Paquebot ''France'' : la construction - 1957-1961
Publié le 3 Octobre 2010
Dernières mises à jour :
15 mai 2019 : dans Le lancement du "France" en cartes postales et photos :
Photo de "France" dans la forme Joubert
11 mai 2019 :
Photo d'essai en bassin d'essais des carènes, en date du 21 mai 1957
3 mai 2019 :
Journaux La Résistance de l'Ouest du 10 mai 1960 et du 11 mai 1960
Bulletin Transat (Spécial lancement) juillet, août et septembre 1960
-----
Dès 1939, la Compagnie Générale Transatlantique envisage la construction d’un nouveau "Normandie" qui aurait eu pour nom "Bretagne". La Seconde Guerre mondiale éclate et modifie le cours de l’histoire. Non seulement il n’y aura pas de second "Normandie" mais qui plus est, ce dernier brûle (incendie accidentel ou volontaire…?) le 9 février 1942 dans le port de New York, où il se trouve depuis fin août 1939. [Les américains ont réquisitionné le navire en avril 1941, l'ont rebaptisé USS (United States Ship) "Lafayette", et sont en train de le transformer en transport de troupes].

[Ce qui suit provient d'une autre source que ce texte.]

Lemma applyFilterOrBlur_unreadable img e :
  readPixels img = Throw e →
  applyFilterOrBlur simple process img = settled (simple img (drawnCanvas img)).
Proof.
  intros Herr. unfold applyFilterOrBlur. rewrite drawImage_sizedCanvas. simpl.
  rewrite readPixels_drawnCanvas in Herr. by rewrite Herr.
Qed.

Lemma applyFilterOrReject_unreadable img e :
  readPixels img = Throw e → applyFilterOrReject process img = Rejected e.
Proof.
  intros Herr. unfold applyFilterOrReject. rewrite drawImage_sizedCanvas. simpl.
  rewrite readPixels_drawnCanvas in Herr. by rewrite Herr.
Qed.

End body.

(** With the blur as fallback: an image that is not same-origin resolves
    with the blurred canvas, an image without area rejects because the
    temporary canvas cannot be drawn. *)
Lemma applyFilterOrBlur_cross_origin process px img :
  0 < (canvasSize img).1 → 0 < (canvasSize img).2 → sameOrigin img = false →
  applyFilterOrBlur (blurFallback px) process img
  = Resolved (blurredCanvas px img (drawnCanvas img)).
Proof.
  intros Hw Hh Hcross.
  rewrite (applyFilterOrBlur_unreadable _ _ img SecurityError)
    by (apply readPixels_Throw; auto).
  by rewrite blurFallback_area.
Qed.

Lemma applyFilterOrBlur_no_area process px img :
  ¬ (0 < (canvasSize img).1 ∧ 0 < (canvasSize img).2) →
  applyFilterOrBlur (blurFallback px) process img = Rejected InvalidStateError.
Proof.
  intros Harea.
  rewrite (applyFilterOrBlur_unreadable _ _ img IndexSizeError)
    by (apply readPixels_Throw; auto).
  by rewrite blurFallback_no_area.
Qed.

(** When the pixels cannot be read, neither kind of [applyFilter] yields a
    canvas that could be exported. *)
Lemma applyFilterOrBlur_unexportable process px img e :
  readPixels img = Throw e → unexportable (applyFilterOrBlur (blurFallback px) process img).
Proof.
  intros Hread. rewrite (applyFilterOrBlur_unreadable _ _ img e Hread).
  by apply (blurFallback_unreadable px img e).
Qed.

Lemma applyFilterOrReject_unexportable process img e :
  readPixels img = Throw e → unexportable (applyFilterOrReject process img).
Proof. intros Hread. by rewrite (applyFilterOrReject_unreadable _ img e Hread). Qed.

(** Whatever branch ran, a resolved canvas is a raster of the size of the
    image when [process] maps rasters to rasters. *)
Definition keeps_rasters (process : list Z → list Z → Z → Z → list Z) : Prop :=
  ∀ data width height,
    raster_ok data width height → raster_ok (process data data width height) width height.

Lemma applyFilterOrBlur_canvas_ok process px img canvas :
  keeps_rasters process →
  applyFilterOrBlur (blurFallback px) process img = Resolved canvas →
  canvas_ok canvas ∧ (Canvas.width canvas, Canvas.height canvas) = canvasSize img.
Proof.
  intros Hprocess. destruct (readPixels img) as [data|e] eqn:Hread.
  - rewrite (applyFilterOrBlur_readable _ _ img data Hread). intros [= <-].
    split; [|done]. by apply Hprocess, readPixels_ok.
  - rewrite (applyFilterOrBlur_unreadable _ _ img e Hread).
    destruct (blurFallback px img (drawnCanvas img)) as [c|] eqn:Hblur; [|done].
    intros [= <-]. by apply blurFallback_ok in Hblur.
Qed.

Lemma applyFilterOrReject_canvas_ok process img canvas :
  keeps_rasters process →
  applyFilterOrReject process img = Resolved canvas →
  canvas_ok canvas ∧ (Canvas.width canvas, Canvas.height canvas) = canvasSize img.
Proof.
  intros Hprocess. destruct (readPixels img) as [data|e] eqn:Hread.
  - rewrite (applyFilterOrReject_readable _ img data Hread). intros [= <-].
    split; [|done]. by apply Hprocess, readPixels_ok.
  - by rewrite (applyFilterOrReject_unreadable _ img e Hread).
Qed.

End browser.
(* ===== verification/Format.v ===== *)
(** * The size of a file as text

    [formatFileSize(bytes)] of both page scripts prints the size of the
    chosen file in the log: the size divided by the largest power of 1024
    below it, with at most two decimals, and the unit.  The function is
    modelled under exact reals: [Math.log] and [Math.pow] are the real
    logarithm and power, [toFixed(2)] rounds the exact quotient to
    hundredths (ties upward), and [parseFloat] followed by the conversion to
    a string prints the hundredths without trailing zeros.  The size of a
    file is an integer; a negative argument gives [NaN].

    [formatFileSizeZ] is an executable reference on integers, proved equal
    to the function, so that its values can be computed. *)

From Stdlib Require Import ZArith Lia Reals Zfloor Lra Psatz.
From stdpp Require Import base tactics option list numbers strings pretty.
From S2P Require Import Prelude Floats Ideal.

#[local] Open Scope Z_scope.

(** ** Definitions *)

(** [const sizes = ['Bytes', 'KB', 'MB', 'GB']]. *)
Definition sizes : list string := ["Bytes"; "KB"; "MB"; "GB"].

(** [sizes[i]] as it is appended to a string. *)
Definition sizeName (i : Z) : string :=
  if decide (0 ≤ i) then default "undefined" (sizes !! Z.to_nat i) else "undefined".

(** [x.toFixed(2)] as a number of hundredths: the integer [n] with [n / 100]
    nearest to [x], the larger one of two. *)
Definition toFixed2 (x : R) : Z := Zfloor (x * 100 + / 2).

(** [parseFloat] of the text of [n] hundredths, converted to a string: no
    trailing zeros, no point for an integer. *)
Definition showHundredths (n : Z) : string :=
  let whole := pretty (n `div` 100) in
  let frac := n `mod` 100 in
  if decide (frac = 0) then whole
  else if decide (frac `mod` 10 = 0) then whole +:+ "." +:+ pretty (frac `div` 10)
  else if decide (frac < 10) then whole +:+ ".0" +:+ pretty frac
  else whole +:+ "." +:+ pretty frac.

(** [formatFileSize(bytes)]. *)
Definition formatFileSize (bytes : Z) : string :=
  if decide (bytes = 0) then "0 Bytes"
  else if decide (bytes < 0) then "NaN undefined"
  else
    let k := 1024%R in
    let i := Zfloor (ln (IZR bytes) / ln k) in
    showHundredths (toFixed2 (IZR bytes / Rpower k (IZR i))) +:+ " " +:+ sizeName i.

(** Reference on integers: the exponent is a tenth of the binary logarithm,
    the hundredths are a rounded quotient. *)
Definition formatFileSizeZ (bytes : Z) : string :=
  if decide (bytes = 0) then "0 Bytes"
  else if decide (bytes < 0) then "NaN undefined"
  else
    let i := Z.log2 bytes `div` 10 in
    showHundredths (round_div (100 * bytes) (1024 ^ i)) +:+ " " +:+ sizeName i.

(** ** The exponent *)

Lemma ln_1024_pos : (0 < ln 1024)%R.
Proof. rewrite <-ln_1. apply ln_increasing; lra. Qed.

Lemma Rpower_1024 (i : Z) : 0 ≤ i → Rpower 1024 (IZR i) = IZR (1024 ^ i).
Proof.
  intros Hi. rewrite <-(Z2Nat.id i Hi), <-INR_IZR_INZ, Rpower_pow by lra.
  by rewrite pow_IZR.
Qed.

(** The largest power of 1024 below a positive integer. *)
Lemma log1024_spec (bytes : Z) :
  0 < bytes →
  1024 ^ (Z.log2 bytes `div` 10) ≤ bytes < 1024 ^ (Z.log2 bytes `div` 10 + 1).
Proof.
  intros Hb. pose proof (Z.log2_spec bytes Hb) as [Hlo Hhi].
  pose proof (Z.log2_nonneg bytes) as Hl.
  set (l := Z.log2 bytes) in *. set (i := l `div` 10).
  assert (0 ≤ i ∧ 10 * i ≤ l < 10 * (i + 1)) as (Hi & Hil & Hli)
    by (unfold i; Z.div_mod_to_equations; lia).
  change 1024 with (2 ^ 10). rewrite <-!Z.pow_mul_r by lia. split.
  - etrans; [apply Z.pow_le_mono_r|exact Hlo]; lia.
  - eapply Z.lt_le_trans; [exact Hhi|]. apply Z.pow_le_mono_r; lia.
Qed.

Lemma floor_log1024 (bytes : Z) :
  0 < bytes → Zfloor (ln (IZR bytes) / ln 1024) = Z.log2 bytes `div` 10.
Proof.
  intros Hb. pose proof (log1024_spec bytes Hb) as [Hlo Hhi].
  set (i := Z.log2 bytes `div` 10) in *.
  assert (0 ≤ i) as Hi by (unfold i; pose proof (Z.log2_nonneg bytes); Z.div_mod_to_equations; lia).
  pose proof ln_1024_pos as Hk.
  assert (∀ j, 0 ≤ j → ln (IZR (1024 ^ j)) = IZR j * ln 1024)%R as Hpow.
  { intros j Hj. rewrite <-Rpower_1024 by done. unfold Rpower. by rewrite ln_exp. }
  assert (0 < 1024 ^ i) by (apply Z.pow_pos_nonneg; lia).
  apply Zfloor_eq. split.
  - apply (Rmult_le_reg_r (ln 1024)); [done|].
    replace (ln (IZR bytes) / ln 1024 * ln 1024)%R with (ln (IZR bytes)) by (field; lra).
    rewrite <-Hpow by done. apply ln_mono. split; [by apply IZR_lt|by apply IZR_le].
  - apply (Rmult_lt_reg_r (ln 1024)); [done|].
    replace (ln (IZR bytes) / ln 1024 * ln 1024)%R with (ln (IZR bytes)) by (field; lra).
    rewrite <-plus_IZR, <-Hpow by lia. apply ln_increasing; [by apply IZR_lt|by apply IZR_lt].
Qed.

(** ** The hundredths *)

Lemma toFixed2_quotient (s c : Z) :
  0 < c → toFixed2 (IZR s / IZR c) = round_div (100 * s) c.
Proof.
  intros Hc. symmetry. apply round_div_unique; [done|]. unfold toFixed2.
  pose proof (Zfloor_bound (IZR s / IZR c * 100 + / 2)) as [Hlo Hhi].
  set (n := Zfloor _) in *. apply IZR_lt in Hc as Hc'.
  assert (IZR s / IZR c * IZR c = IZR s)%R as Hq by (field; lra).
  split; [apply lt_IZR|apply le_IZR];
    rewrite ?minus_IZR, ?plus_IZR, ?mult_IZR; fold n; nra.
Qed.

(** ** The reference *)

Lemma formatFileSize_formatFileSizeZ (bytes : Z) :
  formatFileSize bytes = formatFileSizeZ bytes.
Proof.
  unfold formatFileSize, formatFileSizeZ. repeat case_decide; [done..|].
  cbv zeta. rewrite floor_log1024 by lia.
  assert (0 ≤ Z.log2 bytes `div` 10)
    by (pose proof (Z.log2_nonneg bytes); Z.div_mod_to_equations; lia).
  rewrite Rpower_1024 by done.
  by rewrite toFixed2_quotient by (apply Z.pow_pos_nonneg; lia).
Qed.

(** The unit is missing exactly from the fifth power of 1024 on. *)
Lemma sizeName_undefined (i : Z) : 0 ≤ i → sizeName i = "undefined" ↔ 4 ≤ i.
Proof.
  intros Hi. unfold sizeName. rewrite decide_True by done. split.
  - intros Hname. destruct (decide (4 ≤ i)); [done|].
    assert (i ∈ [0; 1; 2; 3]) as Hin by (rewrite !elem_of_cons; lia).
    rewrite !elem_of_cons, elem_of_nil in Hin. by destruct Hin as [->|[->|[->|[->|[]]]]].
  - intros Hi4. by rewrite (proj2 (lookup_ge_None sizes _)) by (simpl; lia).
Qed.

(** ** Properties *)

(** C40: under exact reals, the text of the size of a file that is not
    empty is a number of hundredths from 1.00 to 1024.00, the size divided
    by the largest power of 1024 below it and rounded, followed by the unit
    of that power; the table of units ends at gigabytes, so from 1024^4
    bytes on the unit reads "undefined". *)
Theorem formatFileSize_spec (bytes : Z) :
  0 < bytes →
  let i := Z.log2 bytes `div` 10 in
  let n := round_div (100 * bytes) (1024 ^ i) in
  formatFileSize bytes = showHundredths n +:+ " " +:+ sizeName i
  ∧ 1024 ^ i ≤ bytes < 1024 ^ (i + 1)
  ∧ 100 ≤ n ≤ 102400
  ∧ (sizeName i = "undefined" ↔ 1024 ^ 4 ≤ bytes).
Proof.
  intros Hb i n. pose proof (log1024_spec bytes Hb) as [Hlo Hhi]. fold i in Hlo, Hhi.
  assert (0 ≤ i) as Hi
    by (unfold i; pose proof (Z.log2_nonneg bytes); Z.div_mod_to_equations; lia).
  assert (0 < 1024 ^ i) by (apply Z.pow_pos_nonneg; lia).
  split; [|split; [done|split]].
  - rewrite formatFileSize_formatFileSizeZ. unfold formatFileSizeZ.
    by rewrite !decide_False by lia.
  - rewrite Z.pow_add_r, Z.pow_1_r in Hhi by lia. unfold n. apply round_div_bounds; lia.
  - rewrite sizeName_undefined by done. split; intros Hi4.
    + etrans; [apply (Z.pow_le_mono_r 1024 4 i); lia|done].
    + destruct (decide (4 ≤ i)); [done|].
      assert (1024 ^ (i + 1) ≤ 1024 ^ 4) by (apply Z.pow_le_mono_r; lia). lia.
Qed.

Lemma formatFileSize_spec_witness :
  let i := Z.log2 1536 `div` 10 in
  let n := round_div (100 * 1536) (1024 ^ i) in
  formatFileSize 1536 = showHundredths n +:+ " " +:+ sizeName i
  ∧ 1024 ^ i ≤ 1536 < 1024 ^ (i + 1)
  ∧ 100 ≤ n ≤ 102400
  ∧ (sizeName i = "undefined" ↔ 1024 ^ 4 ≤ 1536).
Proof. apply formatFileSize_spec. lia. Defined.

(** Values of the function: one byte less than a mebibyte is printed as
    1024 kilobytes, and a tebibyte has no unit. *)
Example formatFileSize_examples :
  formatFileSize 1536 = "1.5 KB" ∧ formatFileSize 1048575 = "1024 KB"
  ∧ formatFileSize 1023 = "1023 Bytes" ∧ formatFileSize 1100000 = "1.05 MB"
  ∧ formatFileSize (1024 ^ 4) = "1 undefined".
Proof. rewrite !formatFileSize_formatFileSizeZ. by vm_compute. Qed.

A la fin du conflit, le bilan est lourd pour l'ensemble des compagnies maritimes mondiales et en particulier pour la Compagnie Générale Transatlantique qui a perdu les deux tiers de sa flotte durant cette période.
Le paquebot "Ile de France", mis en service en juin 1927, subit une refonte totale en 1947.

Le paquebot "De Grasse", mis en service en août 1924, et coulé par les Allemands en août 1944, est renfloué, rénové et remis en service en juillet 1947.

En dédommagement pour la perte de "Normandie" la France reçoit le paquebot ’"Europa" de la compagnie Allemande Norddeutscher Lloyd, mis en service en mars 1930 et rebaptisé "Liberté".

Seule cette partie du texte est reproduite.